[Problem description] Every line of the entries below from the one containing "covers the finite" to the one containing "at that magnitude. *)", both ends included, must be written out exactly. No other line belongs in the answer.
── Exercise data ──
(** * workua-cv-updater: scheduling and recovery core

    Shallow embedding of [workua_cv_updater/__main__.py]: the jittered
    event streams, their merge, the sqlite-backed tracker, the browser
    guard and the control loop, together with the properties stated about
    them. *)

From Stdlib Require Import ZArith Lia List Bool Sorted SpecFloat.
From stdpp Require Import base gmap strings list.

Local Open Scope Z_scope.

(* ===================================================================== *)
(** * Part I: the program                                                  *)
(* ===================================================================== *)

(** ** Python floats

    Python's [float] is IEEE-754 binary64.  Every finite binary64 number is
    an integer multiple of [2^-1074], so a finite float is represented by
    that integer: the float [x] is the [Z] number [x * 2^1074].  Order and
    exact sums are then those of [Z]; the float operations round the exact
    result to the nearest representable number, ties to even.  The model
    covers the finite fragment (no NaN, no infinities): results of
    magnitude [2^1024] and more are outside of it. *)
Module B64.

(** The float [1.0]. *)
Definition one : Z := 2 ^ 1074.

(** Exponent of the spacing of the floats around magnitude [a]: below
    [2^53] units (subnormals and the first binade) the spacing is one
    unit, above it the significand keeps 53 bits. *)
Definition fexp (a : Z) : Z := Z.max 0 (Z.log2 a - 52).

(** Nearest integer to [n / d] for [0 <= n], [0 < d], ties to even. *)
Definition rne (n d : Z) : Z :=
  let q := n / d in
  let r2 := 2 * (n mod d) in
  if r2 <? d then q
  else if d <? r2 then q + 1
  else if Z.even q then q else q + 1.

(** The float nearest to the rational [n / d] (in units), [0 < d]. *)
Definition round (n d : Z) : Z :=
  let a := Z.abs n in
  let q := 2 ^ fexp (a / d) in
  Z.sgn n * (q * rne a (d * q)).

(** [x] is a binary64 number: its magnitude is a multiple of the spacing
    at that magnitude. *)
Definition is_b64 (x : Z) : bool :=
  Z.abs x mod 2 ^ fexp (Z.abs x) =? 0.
───
[Written solution]
    covers the finite fragment (no NaN, no infinities): results of
    magnitude [2^1024] and more are outside of it. *)
Module B64.

(** The float [1.0]. *)
Definition one : Z := 2 ^ 1074.

(** Exponent of the spacing of the floats around magnitude [a]: below
    [2^53] units (subnormals and the first binade) the spacing is one
    unit, above it the significand keeps 53 bits. *)
Definition fexp (a : Z) : Z := Z.max 0 (Z.log2 a - 52).

(** Nearest integer to [n / d] for [0 <= n], [0 < d], ties to even. *)
Definition rne (n d : Z) : Z :=
  let q := n / d in
  let r2 := 2 * (n mod d) in
  if r2 <? d then q
  else if d <? r2 then q + 1
  else if Z.even q then q else q + 1.

(** The float nearest to the rational [n / d] (in units), [0 < d]. *)
Definition round (n d : Z) : Z :=
  let a := Z.abs n in
  let q := 2 ^ fexp (a / d) in
  Z.sgn n * (q * rne a (d * q)).

(** [x] is a binary64 number: its magnitude is a multiple of the spacing
    at that magnitude. *)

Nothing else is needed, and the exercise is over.